[Start of section]

(** * The c3c compilation driver (src/compiler/compiler.c)

    A shallow embedding of the driver of the C3 compiler: the scratch
    buffer, the arenas set up by [compiler_init], the public-symbol
    registry, the module registry, the expansion of source names and the
    staged analysis pipeline run by [compiler_compile].

    Conventions.
    - C strings and interned symbols are [string]; a [char] is an [ascii].
    - [size_t] and [uint32_t] values are [Z], with the wrap-around of the
      C arithmetic written out.
    - Hash tables ([STable]) are [gmap string _]: a missing key is the
      NULL that [stable_get] returns.
    - A function that may leave through [exit] or [error_exit] runs in the
      monad [M]: it returns, exits with a code, or (for the one loop whose
      bound is not known in advance) runs out of fuel. *)

From Stdlib Require Import ZArith Lia Ascii String.
From stdpp Require Import base option list gmap fin_maps strings.

Local Open Scope Z_scope.

(** ** Leaving the process *)

Definition EXIT_SUCCESS : Z := 0.
Definition EXIT_FAILURE : Z := 1.

Inductive Outcome (S A : Type) : Type :=
  | Returned (a : A) (s : S)
  | Exited (code : Z) (message : string) (s : S)
  | OutOfFuel (s : S).
Arguments Returned {S A} a s.
Arguments Exited {S A} code message s.
Arguments OutOfFuel {S A} s.

Definition M (S A : Type) : Type := S -> Outcome S A.

Definition ret {S A} (a : A) : M S A := fun s => Returned a s.

Definition bind {S A B} (m : M S A) (k : A -> M S B) : M S B :=
  fun s =>
    match m s with
    | Returned a s' => k a s'
    | Exited c msg s' => Exited c msg s'
    | OutOfFuel s' => OutOfFuel s'
    end.

Notation "x <- m ;; k" := (bind m (fun x => k))
  (at level 100, m at next level, right associativity).
Notation "m ;;; k" := (bind m (fun _ => k))
  (at level 100, right associativity).

Definition get {S} : M S S := fun s => Returned s s.
Definition modify {S} (f : S -> S) : M S unit := fun s => Returned tt (f s).

(** [exit(code)] of the C library. *)
Definition exit {S A} (code : Z) : M S A := fun s => Exited code "" s.

(** Modelled from the spec: [error_exit] (declared in the project's error
    header, not in this file) prints its message and leaves the process
    with a non-zero code. *)
Definition error_exit {S A} (message : string) : M S A :=
  fun s => Exited EXIT_FAILURE message s.

Definition final_state {S A} (o : Outcome S A) : S :=
  match o with
  | Returned _ s | Exited _ _ s | OutOfFuel s => s
  end.

Definition exit_code {S A} (o : Outcome S A) : option Z :=
  match o with
  | Exited c _ _ => Some c
  | _ => None
  end.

[End of section]

> _Work task_
Note every line in the material with "Notation" and copy it.

> _Answer to the exercise_
Notation "x <- m ;; k" := (bind m (fun x => k))
Notation "m ;;; k" := (bind m (fun _ => k))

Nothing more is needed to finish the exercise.